● WORK ORDER:
Check the records below line by line. Give the count of lines with "does", and nothing else.

Collected data
• • • •

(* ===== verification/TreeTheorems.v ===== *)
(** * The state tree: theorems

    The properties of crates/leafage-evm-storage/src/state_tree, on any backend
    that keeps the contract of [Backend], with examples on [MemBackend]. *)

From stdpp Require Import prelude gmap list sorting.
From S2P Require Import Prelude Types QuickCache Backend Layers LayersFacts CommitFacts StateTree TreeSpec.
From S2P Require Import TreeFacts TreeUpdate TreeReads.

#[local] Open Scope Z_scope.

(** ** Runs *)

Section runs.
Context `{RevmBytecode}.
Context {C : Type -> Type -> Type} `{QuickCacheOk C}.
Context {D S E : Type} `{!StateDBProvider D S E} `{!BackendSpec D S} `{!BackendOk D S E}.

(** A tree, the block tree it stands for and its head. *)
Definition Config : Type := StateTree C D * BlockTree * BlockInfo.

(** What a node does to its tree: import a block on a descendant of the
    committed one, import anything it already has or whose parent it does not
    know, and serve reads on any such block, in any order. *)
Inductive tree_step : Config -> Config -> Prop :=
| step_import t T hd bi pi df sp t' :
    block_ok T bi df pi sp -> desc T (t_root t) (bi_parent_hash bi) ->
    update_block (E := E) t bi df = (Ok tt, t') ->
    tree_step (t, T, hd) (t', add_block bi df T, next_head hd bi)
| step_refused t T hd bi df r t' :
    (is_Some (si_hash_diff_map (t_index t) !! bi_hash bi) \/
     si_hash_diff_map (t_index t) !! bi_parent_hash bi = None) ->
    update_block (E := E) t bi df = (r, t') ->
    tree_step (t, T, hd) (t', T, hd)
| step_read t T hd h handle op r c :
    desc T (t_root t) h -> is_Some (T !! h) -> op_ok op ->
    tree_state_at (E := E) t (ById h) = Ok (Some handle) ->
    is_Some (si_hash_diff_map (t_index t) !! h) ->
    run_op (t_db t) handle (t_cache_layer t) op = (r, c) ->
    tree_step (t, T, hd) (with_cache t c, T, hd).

• • • •

● ANSWER:
2